Complete Guide to Getting a Mortgage in 2026

Everything you need to know about mortgage types, rates, qualification requirements, and how to get the best deal on your home loan.

What is a Mortgage?

A mortgage is a loan used to purchase real estate, where the property itself serves as collateral. The borrower agrees to pay back the loan with interest over a set period (typically 15 or 30 years). If the borrower fails to make payments, the lender can foreclose on the property.

In 2026, the average 30-year fixed mortgage rate hovers around 6.5-7.0%, though rates vary based on credit score, down payment, loan type, and market conditions. Understanding these factors can save you tens of thousands of dollars over the life of your loan.

Types of Mortgages

30-Year Fixed Rate

The most popular mortgage type. Your interest rate and monthly payment stay the same for the entire 30-year term. Offers predictability but you'll pay more total interest compared to shorter terms.

15-Year Fixed Rate

Higher monthly payments but significantly less total interest paid. Typically offers rates 0.5-0.75% lower than 30-year mortgages. Best for buyers who can afford higher payments and want to build equity faster.

Adjustable Rate (ARM)

Starts with a lower fixed rate for 5, 7, or 10 years, then adjusts annually based on market rates. Good if you plan to sell or refinance before the adjustment period begins.

FHA Loan

Government-backed loan requiring as little as 3.5% down payment. More lenient credit requirements (580+ score). Requires mortgage insurance premium (MIP) for the life of the loan.

VA Loan

Available to eligible veterans and service members. No down payment required, no PMI, and typically offers competitive rates. One of the best mortgage options available if you qualify.
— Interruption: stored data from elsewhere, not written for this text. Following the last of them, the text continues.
(** * Storage facades of mindsdb: [ModelStorage] and [HandlerStorage]

    A shallow embedding of [mindsdb/interfaces/storage/model_fs.py].

    - Python strings are [string]s of 8-bit characters read as the code points
      0..255 (Latin-1); [str.lower] and the regular expression class are
      written out on that range.  [Unicode] has the name normalization on
      every string of code points, with [str.lower] and [\d] as parameters.
    - Python objects stored in the JSON columns are [pyobj]; a [dict] is a
      [gmap string pyobj].
    - The relational tables, the JSON store, the local folder of the file
      storage and the log of the calls made to the file backend form the
      [world]; every method is a function [world -> result A * world].
    - The local folder is a tree of regular files and directories; a zip
      archive is the list of its members (relative path, content). *)

From stdpp Require Import gmap strings list fin_maps.
From Stdlib Require Import Ascii String.

#[local] Set Warnings "-register-all".
#[local] Open Scope string_scope.
#[local] Open Scope list_scope.

(** ** Python values *)

Inductive pyobj :=
| PNone
| PBool (b : bool)
| PInt (z : Z)
| PStr (s : string)
| PList (l : list pyobj)
| PDict (m : gmap string pyobj).

(** [isinstance(o, dict)] *)
Definition is_dict (o : pyobj) : bool :=
  match o with PDict _ => true | _ => false end.

(** Raw bytes ([bytes] objects, file contents). *)
Abbreviation bytes := (list Byte.byte).

(** ** Name normalization

    [HandlerStorage.__convert_name], and the same two lines written inline in
    [ModelStorage.folder_get] and [ModelStorage.folder_sync]:
<<
    name = name.lower().replace(' ', '_')
    return re.sub(r'([^a-z^A-Z^_\d]+)', '_', name)
>> *)

Module Name.

(** Code point of a character. *)
Definition code (c : ascii) : N := N_of_ascii c.

Definition between (lo hi : N) (c : ascii) : bool :=
  (lo <=? code c)%N && (code c <=? hi)%N.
How to Qualify for a Mortgage

Lenders evaluate several key factors when deciding whether to approve your mortgage application:

Credit Score:740+ for best rates. 620+ for conventional loans. 580+ for FHA loans.
Debt-to-Income (DTI):Ideally below 36%. Maximum typically 43-50% depending on loan type.
Down Payment:20% to avoid PMI. 3-5% minimum for conventional. 3.5% for FHA. 0% for VA.
Employment History:2+ years of stable employment in the same field preferred.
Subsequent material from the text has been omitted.